W 1599 poseł przemierzał w 5 dni odległość między obu miastami. Miasta związane były po przez Zamoyskich, którzy po kasacie twierdzy zamieszkali na stałe w stolicy. Zamość szedł na pomoc Warszawie ze swoimi armatami w 1656 i 1831. W XII 1939 "Robotnik" dostarczył ogołoconej Warszawie 10 wagonów cukru, Zamość nie pozostał obojętny na Powstanie Warszawskie (osobne hasło), a po wojnie przodował w odbudowie Warszawy.
Kilkakrotnie w publikacjach (1890, 1902, 1909, 1932) Zamość brano za ...Warszawę - ten sam widok Zamościa od strony zach. z ok. 1841 (osobne hasło: Ikonografia...) przedstawiany był jako warszawski Żoliborz od strony Powązek, z cytadelą, konwiktem pijarów, kościółkiem garnizonowym, a nawet Wisłą na I-szym planie!
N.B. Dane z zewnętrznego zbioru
(* ===== verification/Carrier.v ===== *)
(** What two pipes of connector/pipe.go make of a connection: packets that arrive in order.

    [Carrier] and [CarrierOk] are the interface a session is proved against; the stream pipe, the
    packet pipe and the message pipe implement it over any connection of their kind. *)
From S2P Require Import Prelude Errs GoHeap GoIO Bytespool Message Packet MessageFacts MessageSend MessageThms.
From S2P Require Import IdGen Options OptionSet OptionReg Pipe PipeThms Links.
From stdpp Require Import base tactics numbers list gmap relations.
From Stdlib Require Import ZArith Lia.
Open Scope Z_scope.

(** [t] is still owned and shows the same bytes. *)
Definition stays (w w' : world) (t : slice) : Prop := wowned w' t ∧ wread w' t = wread w t.

(** What two pipes over a connection make of it: the packets [under_way], the buffers the
    connection refers to, and the packets the receiving pipe takes. *)
Class Carrier (R : Type) := {
  under_way : world → R → list packet → Prop;
  bufs : R → list slice;
  accepts : packet → Prop }.

Class CarrierOk (R : Type) `{!Conn R, !Carrier R} (q : pipe) (eof : bool) : Prop := {
  ca_frame w w' r ks : under_way w r ks → (∀ t, t ∈ bufs r → stays w w' t) → under_way w' r ks;
  ca_send w w' r r' msg k ks :
    world_ok w → under_way w r ks → msg_at w msg k → accepts k → HasFlags (pmeta k) MsgFlagRaw = false →
    (∀ t, t ∈ bufs r → sarr t ≠ sarr (buf msg)) →
    SendMsg q msg (w, Pio r false eof) = Ret (None, (w', Pio r' false eof)) →
    under_way w' r' (ks ++ [k]) ∧ world_ok w' ∧ msg_at w' msg k ∧
    (∀ t, wowned w t → sarr t ≠ sarr (buf msg) → stays w w' t);
  ca_next w r k ks :
    world_ok w → accepts k → under_way w r (k :: ks) →
    ∃ msg w' p', RecvMsg q (w, Pio r false eof) = Ret ((Some msg, None), (w', p')) ∧
      built w w' msg (hop (id q) k) ∧ under_way w' (conn p') ks;
  ca_none w r m e s' : under_way w r [] → RecvMsg q (w, Pio r false eof) = Ret ((m, e), s') → m = None }.

(** ** Sending *)

(** A message shows one packet only. *)
Lemma msg_at_unique w m k k' : msg_at w m k → msg_at w m k' → k = k'.
Proof.
  intros (E1 & E2 & E3 & E4)%msg_at_read (F1 & F2 & F3 & F4)%msg_at_read.
  destruct k, k'. cbn in *. congruence.
Qed.

Section send.
Context {R : Type} `{!Conn R}.
Implicit Types (r : R).

Lemma Encode_stays w w1 msg k : world_ok w → msg_at w msg k → Encode msg w = Ret (buf msg, w1) →
  wread w1 (buf msg) = wire k ∧ world_ok w1 ∧ msg_at w1 msg k ∧
  (∀ t, wowned w t → sarr t ≠ sarr (buf msg) → stays w w1 t).
Proof.
  intros Hw Hat HE. destruct (Encode_run w msg k Hw Hat) as (w2 & HE' & Hwire & Hw1 & Hat1 & _ & Ho & Hr).
  rewrite HE in HE'. injection HE' as <-. split_and!; [done..|]. intros t Ht Hne. split; [by apply Ho|by apply Hr].
Qed.

(** An outcome of [on_write] without an error. *)
Lemma on_write_ok res (p : pio R) p' : on_write res p = (None, p') → ∃ r', res = (None, r') ∧ p' = with_conn r' p.
Proof.
  destruct res as [[e|] r]; cbn; [|intros [= <-]; by exists r]. by destruct (close_on e _).
Qed.

(** The sending functions that encode: what they hand to the connection. *)
Lemma sendMsg_run w msg k r w' r' eof :
  world_ok w → msg_at w msg k → HasFlags (pmeta k) MsgFlagRaw = false →
  sendMsg msg (w, Pio r false eof) = Ret (None, (w', Pio r' false eof)) →
  Encode msg w = Ret (buf msg, w') ∧ conn_Write (wire k) r = (None, r').
Proof.
  intros Hw Hat Hraw. destruct (msg_at_read w msg k Hat) as (Hmeta & _).
  destruct (Encode_run w msg k Hw Hat) as (w1 & HE & Hwire & _).
  unfold sendMsg. rewrite Hmeta, Hraw.
  erewrite M_bind_ret_run by (apply lift_world_run, HE). erewrite M_bind_ret_run by reflexivity.
  rewrite Hwire. unfold on_pio, pipe_Write. destruct (on_write _ _) as [[e|] p] eqn:E; [done|].
  intros [= <- ->]. apply on_write_ok in E as (r1 & E & [= <-]). done.
Qed.

Lemma sendBlockMsg_run w msg k r w' r' eof :
  world_ok w → msg_at w msg k → HasFlags (pmeta k) MsgFlagRaw = false →
  sendBlockMsg msg (w, Pio r false eof) = Ret (None, (w', Pio r' false eof)) →
  Encode msg w = Ret (buf msg, w') ∧ conn_Send (buf msg) r = (None, r').
Proof.
  intros Hw Hat Hraw. destruct (msg_at_read w msg k Hat) as (Hmeta & _).
  destruct (Encode_run w msg k Hw Hat) as (w1 & HE & _).
  unfold sendBlockMsg. rewrite Hmeta, Hraw.
  erewrite M_bind_ret_run by (apply lift_world_run, HE).
  unfold on_pio, pipe_send. destruct (on_write _ _) as [[e|] p] eqn:E; [done|].
  intros [= <- ->]. apply on_write_ok in E as (r1 & E & [= <-]). done.
Qed.
End send.

(** ** Streams *)

Definition stream_carrier {R} `{!Conn R} (q : pipe) : Carrier R := {|
  under_way _ r ks := pending r = concat (wire <$> ks);
  bufs _ := [];
  accepts := decodable (maxRecvContentLength q) |}.

Section stream.
Context {R : Type} `{!Conn R, !LinkOk R} (q : pipe).

(** Nothing is received when nothing is under way. *)
Lemma recvMsg_nothing w (p : pio R) m e s' : metaBuf q = Some MetaSize → pending (conn p) = [] →
  recvMsg q (w, p) = Ret ((m, e), s') → m = None.
Proof.
  intros Hmb Hp. unfold recvMsg. rewrite Hmb. cbn [default].
  intros (x & s1 & H1 & H2)%M_bind_Ret. injection H2 as H2 _. unfold NewMessageFromReader in H1.
  apply M_bind_Ret in H1 as (msg & [w1 p1] & H0 & H1).
  assert (p1 = p) as -> by (unfold lift_world in H0; by case_match; repeat case_match; simplify_eq).
  assert (Hs : zlen (pending p) < MetaSize) by (cbn; rewrite Hp; done).
  destruct (ReadFull_short MetaSize p Hs) as (bs & e1 & p2 & HR & _).
  assert (Hrf : readFull MetaSize (w1, p) = Ret ((bs, Some e1), (w1, p2))) by (unfold readFull; by rewrite HR).
  rewrite (M_bind_ret_run _ _ _ _ _ Hrf) in H1. cbv beta iota in H1.
  apply M_bind_Ret in H1 as (u & s3 & _ & H1). injection H1 as <- _. cbn in H2. congruence.
Qed.

(** The next message under way is received. *)
Lemma recvMsg_next w (p : pio R) k rest : metaBuf q = Some MetaSize →
  world_ok w → decodable (maxRecvContentLength q) k → pending (conn p) = wire k ++ rest →
  ∃ msg w' p', recvMsg q (w, p) = Ret ((Some msg, None), (w', p')) ∧
    built w w' msg (hop (id q) k) ∧ pending (conn p') = rest.
Proof.
  intros Hmb Hw (Hk & Hr & Hf) Hp.
  destruct (FromReader_run (id q) k (maxRecvContentLength q) w p rest) as (msg & w' & p' & HR & Hb & Hp'); [done..|].
  exists msg, w', p'. split; [|done]. unfold recvMsg. rewrite Hmb. cbn [default]. by go_step HR.
Qed.

Lemma stream_carrier_ok eof :
  sendMsgFunc q = sendMsgStream → recvMsgFunc q = recvMsgStream → metaBuf q = Some MetaSize →
  @CarrierOk R _ (stream_carrier q) q eof.
Proof.
  intros Hs Hr Hmb. split; cbn [under_way bufs accepts stream_carrier].
  - done.
  - intros w w' r r' msg k ks Hw Hu Hat Hk Hraw _. unfold SendMsg. rewrite Hs. intros H.
    destruct (sendMsg_run _ _ _ _ _ _ _ Hw Hat Hraw H) as (HE & HW).
    destruct (Encode_stays _ _ _ _ Hw Hat HE) as (_ & ? & ? & ?). split_and!; [|done..].
    rewrite (link_write _ _ _ HW), Hu, fmap_app, concat_app. cbn. by rewrite app_nil_r.
  - intros w r k ks Hw Hk Hu. unfold RecvMsg. rewrite Hr. by apply recvMsg_next.
  - intros w r m e s' Hu. unfold RecvMsg. rewrite Hr. by apply recvMsg_nothing.
Qed.
End stream.

(** ** Packets *)

Definition packet_carrier {R} `{!Conn R, !PacketLink R} (q : pipe) : Carrier R := {|
  under_way w r ks := Forall2 (λ t k, wowned w t ∧ wread w t = wire k) (lent r) ks;
  bufs := lent;
  accepts := decodable (maxRecvContentLength q) |}.

Lemma stays_lent w w' (l : list slice) ks :
  (∀ t, t ∈ l → stays w w' t) → Forall2 (λ t k, wowned w t ∧ wread w t = wire k) l ks →
  Forall2 (λ t k, wowned w' t ∧ wread w' t = wire k) l ks.
Proof.
  intros Hl H. induction H as [|t k l ks [Ho Hr] _ IH]; constructor.
  - destruct (Hl t) as [? E]; [by left|]. split; [done|congruence].
  - apply IH. intros t' ?. apply Hl. by right.
Qed.

(** A frame keeps every owned buffer. *)
Lemma wframe_stays w w' t : wframe w w' → wowned w t → stays w w' t.
Proof. intros Hf Ho. by destruct (Hf t I Ho). Qed.

Section packets.
Context {R : Type} `{!Conn R, !PacketLink R} (q : pipe).

Lemma packet_carrier_ok eof :
  sendMsgFunc q = sendMsgBlock → recvMsgFunc q = recvMsgBlock → @CarrierOk R _ (packet_carrier q) q eof.
Proof.
  intros Hs Hr. split; cbn [under_way bufs accepts packet_carrier].
  - intros w w' r ks Hu Hl. by eapply stays_lent.
  - intros w w' r r' msg k ks Hw Hu Hat Hk Hraw Hap. unfold SendMsg. rewrite Hs. intros H.
    destruct (sendBlockMsg_run _ _ _ _ _ _ _ Hw Hat Hraw H) as (HE & HW).
    destruct (Encode_stays _ _ _ _ Hw Hat HE) as (Hwire & Hw' & Hat' & Hst). split_and!; [|done..].
    rewrite (packet_send _ _ _ HW). apply Forall2_app.
    + eapply stays_lent; [|exact Hu]. intros t Ht. apply Hst; [|by apply Hap].
      apply list_elem_of_lookup in Ht as [i Hi]. destruct (Forall2_lookup_l _ _ _ _ _ Hu Hi) as (k' & _ & ? & _). done.
    + constructor; [|done]. split; [apply Hat'|done].
  - intros w r k ks Hw (Hk & Hrc & Hf) Hu. unfold RecvMsg. rewrite Hr.
    apply Forall2_cons_inv_r in Hu as (t & l & [Ht Hread] & Hu & El).
    destruct (conn_Recv r) as [[b e] r'] eqn:E. pose proof (packet_recv _ _ _ _ E) as Hx. rewrite El in Hx.
    destruct Hx as (-> & -> & El').
    destruct (FromBytes_run (id q) k (maxRecvContentLength q) w Hw Hk Hrc Hf) as (msg & w' & HB & Hb).
    exists msg, w', (Pio r' false eof). split; [|split; [done|]].
    + unfold recvBlockMsg, on_pio. erewrite M_bind_ret_run by (unfold pipe_recv; cbn [conn]; rewrite E; reflexivity).
      cbv beta iota. cbn [default]. erewrite M_bind_ret_run by reflexivity. unfold with_conn. cbn. rewrite Hread.
      by erewrite M_bind_ret_run by (apply lift_world_run, HB).
    + cbn. rewrite El'. eapply stays_lent; [|exact Hu]. intros t' Ht'. apply wframe_stays; [apply Hb|].
      apply list_elem_of_lookup in Ht' as [i Hi]. destruct (Forall2_lookup_l _ _ _ _ _ Hu Hi) as (k' & _ & ? & _). done.
  - intros w r m e s' Hu. apply Forall2_nil_inv_r in Hu. unfold RecvMsg. rewrite Hr. unfold recvBlockMsg.
    intros ([b e1] & [w1 p1] & H1 & H2)%M_bind_Ret. unfold on_pio, pipe_recv in H1. cbn [conn] in H1.
    destruct (conn_Recv r) as [[b2 e2] r'] eqn:E. pose proof (packet_recv _ _ _ _ E) as Hx. rewrite Hu in Hx.
    destruct Hx as [-> He]. destruct e2 as [e2|]; [|done]. change (0 <? 0) with false in H1. unfold on_read_error in H1.
    assert (is_Some e1) as [e3 ->].
    { destruct e2; try (destruct (close_on _ _) as [? ?]; injection H1 as _ <- _ _; by eexists).
      destruct (onEOF _); [destruct (pipe_Close _) as [? ?]|]; injection H1 as _ <- _ _; by eexists. }
    by injection H2 as <- _.
Qed.
End packets.

(** ** Messages *)

(** [NewMessageFromMsg] passes a message on whole if no hop is left after this one. *)
Definition msg_carrier {R} `{!Conn R, !MsgLink R} (q : pipe) : Carrier R := {|
  under_way w r ks := Forall2 (msg_at w) (queued r) ks;
  bufs r := buf <$> queued r;
  accepts k := decodable (maxRecvContentLength q) k ∧ recv_destSize (pmeta k) = 0 |}.

Section messages.
Context {R : Type} `{!Conn R, !MsgLink R} (q : pipe).

Lemma msg_carrier_ok eof :
  sendMsgFunc q = sendMsgDirect → recvMsgFunc q = recvMsgDirect → @CarrierOk R _ (msg_carrier q) q eof.
Proof.
  intros Hs Hr.
  assert (Hst : ∀ w w' l ks, (∀ t, t ∈ buf <$> l → stays w w' t) → Forall2 (msg_at w) l ks → Forall2 (msg_at w') l ks).
  { intros w w' l ks Hl H. induction H as [|m k l ks Hm _ IH]; constructor.
    - destruct (Hl (buf m)) as [? ?]; [by left|]. by apply (msg_at_reads w).
    - apply IH. intros t ?. apply Hl. by right. }
  split; cbn [under_way bufs accepts msg_carrier].
  - intros w w' r ks Hu Hl. by eapply Hst.
  - intros w w' r r' msg k ks Hw Hu Hat _ _ _. unfold SendMsg. rewrite Hs. unfold on_conn. cbn [conn].
    destruct (conn_SendMsg msg r) as [e r1] eqn:E. unfold with_conn. cbn. intros [= -> <- <-].
    rewrite (msg_send _ _ _ E). split_and!; [|done|done|].
    + apply Forall2_app; [done|by constructor].
    + intros t Ht _. by split.
  - intros w r k ks Hw [(Hk & Hrc & Hf) H0] Hu. unfold RecvMsg. rewrite Hr.
    apply Forall2_cons_inv_r in Hu as (m & l & Hm & Hu & El).
    destruct (conn_RecvMsg r) as [[m1 e] r'] eqn:E. pose proof (msg_recv _ _ _ _ E) as Hx. rewrite El in Hx.
    destruct Hx as (-> & -> & El').
    destruct (FromMsg_run (id q) k (maxRecvContentLength q) w m Hw Hk Hrc Hf Hm) as (msg & w' & st & HF & _ & _ & Hb).
    destruct (hop_parts (id q) k Hk Hrc) as (_ & _ & _ & _ & Pl). rewrite H0 in Hb, Pl. cbn in Hb. apply zlen_0 in Pl.
    assert (Hb' : built w w' msg (hop (id q) k)) by (rewrite <- Pl in Hb; by destruct (hop (id q) k)).
    exists msg, w', (Pio r' false eof). split; [|split; [done|]].
    + unfold recvDirectMsg. erewrite M_bind_ret_run by (unfold on_conn; cbn [conn]; rewrite E; reflexivity).
      cbv beta iota. unfold with_conn. cbn. by erewrite M_bind_ret_run by (apply lift_world_run, HF).
    + cbn. rewrite El'. eapply Forall2_impl; [exact Hu|]. intros x k' Hx. eapply msg_at_frame; [exact Hx|apply Hb'].
  - intros w r m e s' Hu. apply Forall2_nil_inv_r in Hu. unfold RecvMsg. rewrite Hr. unfold recvDirectMsg.
    intros ([m1 e1] & [w1 p1] & H1 & H2)%M_bind_Ret. unfold on_conn in H1. cbn [conn] in H1.
    destruct (conn_RecvMsg r) as [[m2 e2] r'] eqn:E. pose proof (msg_recv _ _ _ _ E) as Hx. rewrite Hu in Hx.
    destruct Hx as [_ He]. injection H1 as _ <- _ _. destruct e2 as [e2|]; [|done]. by injection H2 as <- _.
Qed.
End messages.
Jak całym kraju i w Zamościu powołany był Miejski Komitet Odbudowy Warszawy, który w 1948 zorganizował siłami amatorskimi koncert (bilety: 100, 70, 50 zł oraz balkon 30 zł),
W Sali Stanisławowskiej Zamku Królewskiego 25 III - 31 V 1985 czynna  była wystawa "Zamość wczoraj, dziś i jutro" (450 eksponatów z całej Polski), którą zwiedziło ok. 15 tys. osób. Osobne hasło: Warszawskie Koło Zamościan. 
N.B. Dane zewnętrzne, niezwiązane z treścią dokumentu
#[export] Hint Resolve keeps_stop_timer keeps_AfterFunc keeps_new_cpipe keeps_reconn keeps_dialer_Close
  keeps_listener_Close keeps_Dial keeps_dial_begin keeps_dial_done keeps_dial_failed keeps_serve_round
  keeps_pipe_Close_begin keeps_recycle keeps_pipeClosed keeps_StopDial keeps_StopListen keeps_ClosePipe
  keeps_SetNegotiator keeps_sub_options : go.

(** ** Starting and stopping *)

(** Everything but the flags is as in [from]. *)
Record from_but_flags (w0 w : cworld) : Prop := {
  ff_ctor : ctor w = ctor w0;
  ff_events : events w = events w0;
  ff_tasks : ∀ t, t ∈ tasks w0 → t ∈ tasks w }.

#[global] Instance from_but_flags_preorder : PreOrder from_but_flags.
Proof. split; [by split|]. intros w1 w2 w3 [] []. split; [congruence|congruence|eauto]. Qed.

(** [d]'s flag is [b], the others' flags are unchanged or [b]. *)
Record flagged_d (b : bool) (d : nat) (w w' : cworld) : Prop := {
  fd_rest : from_but_flags w w';
  fd_ltab : ltab w' = ltab w;
  fd_flag : ∀ b', dflag w' d b' → b' = b;
  fd_others : ∀ d' b', d' ≠ d → dflag w' d' b' → dflag w d' b' }.

Lemma dflag_putd d x w w' d' b :
  putd d x w = Ret ((), w') → dflag w' d' b → (d' = d ∧ b = stopped x) ∨ (d' ≠ d ∧ dflag w d' b).
Proof.
  intros [= <-] (y & Hy & <-). cbn in Hy. destruct (decide (d = d')) as [<-|Hne].
  - rewrite lookup_insert_eq in Hy. injection Hy as <-. by left.
  - rewrite lookup_insert_ne in Hy by done. right. split; [done|]. by exists y.
Qed.

Lemma dflag_eq w w' d b : dtab w' = dtab w → dflag w' d b → dflag w d b.
Proof. unfold dflag. by intros ->. Qed.

Lemma get_opt_inv {A} (g : value → outcome A) r opt w a w' : get_opt g r opt w = Ret (a, w') → w' = w.
Proof.
  unfold get_opt. destruct (GetOptionDefault _ _ _) as [v|]; [|done]. destruct (g v); [|done].
  by intros [= _ <-].
Qed.

Lemma getd_inv d w x w' : getd d w = Ret (x, w') → w' = w ∧ dtab w !! d = Some x.
Proof. unfold getd, deref. destruct (dtab w !! d); [|done]. by intros [= -> <-]. Qed.
Lemma getl_inv l w x w' : getl l w = Ret (x, w') → w' = w ∧ ltab w !! l = Some x.
Proof. unfold getl, deref. destruct (ltab w !! l); [|done]. by intros [= -> <-]. Qed.
Lemma getp_inv p w x w' : getp p w = Ret (x, w') → w' = w ∧ ptab w !! p = Some x.
Proof. unfold getp, deref. destruct (ptab w !! p); [|done]. by intros [= -> <-]. Qed.

Lemma reconn_rest d w b w' :
  reconn d w = Ret (b, w') → ctor w' = ctor w ∧ events w' = events w ∧ ltab w' = ltab w ∧ tasks w' = tasks w.
Proof.
  unfold reconn. intros (x & w1 & [-> Hx]%getd_inv & H)%M_bind_Ret.
  destruct (d_closedq x); [by injection H as _ <-|].
  apply M_bind_Ret in H as (r & w2 & Hr & H). apply get_opt_inv in Hr as ->.
  destruct r; [|by injection H as _ <-]. cbn [negb] in H.
  apply M_bind_Ret in H as ([] & w3 & Hs & H). apply M_bind_Ret in H as (t & w4 & Ht & H).
  assert (ctor w3 = ctor w ∧ events w3 = events w ∧ ltab w3 = ltab w ∧ tasks w3 = tasks w) as Hw3.
  { unfold stop_timer in Hs. destruct (redialer x); by injection Hs as <-. }
  injection Ht as _ <-. injection H as _ <-. exact Hw3.
Qed.

Lemma dialer_stop_flag d w w' : dialer_stop d w = Ret ((), w') → flagged_d true d w w'.
Proof.
  unfold dialer_stop. intros (x & w1 & [-> Hx]%getd_inv & H)%M_bind_Ret.
  destruct (stopped x) eqn:Es.
  - injection H as <-. split; [done|done| |done]. intros b' (y & Hy & <-). rewrite Hx in Hy. by injection Hy as <-.
  - apply M_bind_Ret in H as ([] & w2 & Hp & H).
    assert (dtab w' = dtab w2 ∧ from_but_flags w2 w' ∧ ltab w' = ltab w2) as (Ed & Hr & El).
    { unfold stop_timer in H. destruct (redialer x); injection H as <-; split_and!; done. }
    assert (from_but_flags w w2 ∧ ltab w2 = ltab w) as [Hr2 El2] by (by injection Hp as <-).
    split; [by etrans|congruence|..].
    + intros b' Hb. apply (dflag_eq _ _ _ _ Ed) in Hb.
      destruct (dflag_putd _ _ _ _ _ _ Hp Hb) as [[_ ->]|[? _]]; done.
    + intros d' b' Hne Hb. apply (dflag_eq _ _ _ _ Ed) in Hb.
      destruct (dflag_putd _ _ _ _ _ _ Hp Hb) as [[? _]|[_ ?]]; done.
Qed.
 * Zamość uczcił Miesiąc Budowy Warszawy. Wielką frekwencją cieszyła się Centralna Akademia zorganizowana przez Miejski Komitet Odbudowy Warszawy w drugą niedzielę wrześniową. W części artystycznej wystąpiła między innymi miejscowa orkiestra pod dyrekcją Stanisława Namysłowskiego nagradzana przez publiczność gorącymi oklaskami. Reprezentacyjna sala kina "Stylowy", w której odbywała się akademia, wypełniona była po brzegl mieszkańcami Zamościa i przybyłymi z jego okolic entuzjastami budującej się stolicy. W tym samym dniu, w godzinach popołudniowych, w parku miejskim odbyła się zabawa taneczna, z której całkowity dochód przeznaczono na SFOS. Bawiącym się ochoczo przy świetle dziennym, a później przy blasku kolorowych lampionów przygrywała orkiestra Namysłowskiego.
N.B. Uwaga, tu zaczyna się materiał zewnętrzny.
(* ===== verification/Connecting.v ===== *)
(** From an address line to a dialer: address/address.go, the registry of transports and the
    connector put together.

    The line is parsed by Address.v; the call it stands for goes to the connector of Connector.v,
    which asks the registry of Schemes.v for the transport of the scheme and the transport for a
    dialer or a listener (Inproc.v, Net.v, WsListen.v).  Package net and net/url are parameters, as
    in those files. *)
From S2P Require Import Prelude Errs Message IdGen Options OptionsThms OptionSet OptionSetThms OptionReg Transport Schemes Address.
From S2P Require Inproc Net WsListen.
From S2P Require Import Pipe PipeThms Connector.
From stdpp Require Import base tactics numbers list gmap sets strings.
From Stdlib Require Import ZArith Lia.
Open Scope Z_scope.

(** ** The transports' constructors *)

Section transports.
Context {W A C L W' A' C' L' : Type} (tnet : Net.net_ops W A C L) (unet : Net.net_ops W' A' C' L')
  (ws_Parse : string → err + URL).

(** The error of a call that answers an error or a value *)
Definition failure {X} (r : err + X) : option err := match r with inl e => Some e | inr _ => None end.

Definition transport_NewDialer (t : transport) (a : string) : option err :=
  match t with
  | Tcp => failure (Net.tcp_NewDialer tnet a)
  | Ipc => failure (Net.ipc_NewDialer unet a)
  | WsRw => failure (WsListen.NewDialer ws_Parse WsListen.RwTransport a)
  | WsSr => failure (WsListen.NewDialer ws_Parse WsListen.SrTransport a)
  | ChannelRw | ChannelSr | ChannelMsr | IoPipe | NetPipe => failure (Inproc.NewDialer a)
  end.

Definition transport_NewListener (t : transport) (a : string) : option err :=
  match t with
  | Tcp => failure (Net.tcp_NewListener (L := L) tnet a)
  | Ipc => failure (Net.ipc_NewListener (L := L') unet a)
  | WsRw => failure (WsListen.NewListener (F := unit) ws_Parse WsListen.RwTransport a)
  | WsSr => failure (WsListen.NewListener (F := unit) ws_Parse WsListen.SrTransport a)
  | ChannelRw | ChannelSr | ChannelMsr | IoPipe | NetPipe => failure (Inproc.NewListener a Inproc.NewTransport).1
  end.

(** What the connector gets: no transport, or the answer of the transport. *)
Definition dialer_answer (trs : gmap string transport) (a : string) : option (option err) :=
  (λ t, transport_NewDialer t a) <$> GetTransportFromAddr a trs.
Definition listener_answer (trs : gmap string transport) (a : string) : option (option err) :=
  (λ t, transport_NewListener t a) <$> GetTransportFromAddr a trs.

(** A connector takes addresses; [listening] is what the transport's Listen answers. *)
Definition connector_dials (trs : gmap string transport) (listening : string → option err) :
    DialListener (M cworld (option (option err))) := {|
  Address.DialOptions a m := Connector.DialOptions a (map_to_list m) (dialer_answer trs a);
  Address.ListenOptions a m :=
    e ← Connector.ListenOptions a (map_to_list m) (listener_answer trs a) (listening a); mret (Some e);
  refuse e := mret (Some (Some e)) |}.
End transports.

(** ** Parsing *)

(** A line of which every part is known parses. *)
Lemma line_parses PD url_Parse s u g ct :
  url_Parse s = inr u → locked g = false → connect_type (u_Fragment u) = Some ct →
  (∀ k vs, (k, vs) ∈ Query u → ∃ opt v, sets_option PD g k vs opt v) →
  ∃ m, ParseMultiSocketAddress PD url_Parse s g =
      Some (inr (mkAddress s ct (u_Scheme u +:+ "://" +:+ u_Host u +:+ u_Path u) m), g) ∧
    (∀ opt v, m !! opt = Some v → ∃ k vs, (k, vs) ∈ Query u ∧ sets_option PD g k vs opt v) ∧
    (∀ k vs, (k, vs) ∈ Query u → ∃ opt v, sets_option PD g k vs opt v ∧ is_Some (m !! opt)).
Proof.
  intros Hu Hl Hct Hq. destruct (parse_query_total PD (Query u) ∅ g Hl Hq) as [m Hm].
  exists m. unfold ParseMultiSocketAddress. rewrite Hu, Hct, Hm. split; [done|].
  apply parse_query_inr in Hm as (_ & H1 & H2 & _). split; [|done]. intros opt v [H|H]%H1; [by rewrite lookup_empty in H|done].
Qed.

(** ** The dialer of a connector *)

(** The value of an option in [m] if it is valid, otherwise what the set [c] says *)
Definition given (m : gmap Option value) (st : store) (c : nat) (o : Option) : option (option value) :=
  match m !! o ≫= λ v, match Validate o v with inr v => Some v | inl _ => None end with
  | Some v => Some (Some v)
  | None => GetOption (S c) st c o
  end.

(** A connector that is open, and whose options are well formed *)
Record ready (w : cworld) (ds : gset nat) : Prop := Ready {
  rd_open : c_closed (ctor w) = false;
  rd_dialers : dialers (ctor w) = Some ds;
  rd_store : store_ok (ostore w);
  rd_typed : store_typed (ostore w);
  rd_opts : (c_opts (ctor w) < length (ostore w))%nat }.

Definition at_limit (c : connector) : bool := negb (limit c =? -1) && (limit c <=? len (pipes c)).

(** What a new dialer [d] is, in the world [w'] it was made in. *)
Record new_dialer (w w' : cworld) (ds : gset nat) (a : string) (m : gmap Option value) (d : nat) (x : dialer) : Prop := {
  nd_tab : dtab w' !! d = Some x;
  nd_addr : d_addr x = a;
  nd_open : d_closedq x = false;
  nd_stopped : stopped x = at_limit (ctor w);
  nd_in : dialers (ctor w') = Some ({[d]} ∪ ds);
  nd_fresh : d = fresh_ref w;
  nd_store : store_ok (ostore w');
  nd_typed : store_typed (ostore w');
  nd_opts : (d_opts x < length (ostore w'))%nat;
  nd_given : ∀ o, GetOption (S (d_opts x)) (ostore w') (d_opts x) o = given m (ostore w) (c_opts (ctor w)) o;
  nd_tasks : tasks w' = tasks w }.

(** A new dialer, stopped if the limit is reached *)
Definition started (a : string) (o : nat) (stop : bool) : dialer := mkDialer o a false stop false false false None 0.

Lemma maybe_stop (b : bool) d a o w : dtab w !! d = Some (newDialer a o) →
  ∃ w', (if b then dialer_stop d else mret ()) w = Ret ((), w') ∧ dtab w' !! d = Some (started a o b) ∧
    ostore w' = ostore w ∧ ctor w' = ctor w ∧ tasks w' = tasks w.
Proof.
  intros Hd. destruct b; [|by exists w]. unfold dialer_stop, getd, deref.
  erewrite M_bind_ret_run by (rewrite Hd; reflexivity). cbn [newDialer stopped].
  erewrite M_bind_ret_run by reflexivity. eexists. split; [reflexivity|]. split; [|done].
  cbn. by rewrite lookup_insert_eq.
Qed.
Następna niedziela upłynęła pod "znakiem sportu". Zamościanie interesują się nim bardzo, toteż zebrali się tłumnie na stadionie WKS, gdzie odbyły się wielkie zawody piłkarskie z udziałem starych weteranów piłkarskich miasta Zamościa. Zmaganiom dwóch drużyn Oldboye nr 1 kontra Oldboye nr 2 sędziował arbiter sportowy Kalosz Cylindrowski. Zabawne przepisy piłkarskie, które Obowiązywały w czasie tych oryginalnych zawodów, sprawiły, że mecz rzeczywiście nie odbył się bez śmiechu jak to anonsowały zaproszenia. Pokaźny dochód uzyskany dzięki gremialnemu stawiennictwu żądnych wrażeń i humoru Obywateli m. Zamościa przekazano na SFOS
. "Stolica" 1952 nr 19.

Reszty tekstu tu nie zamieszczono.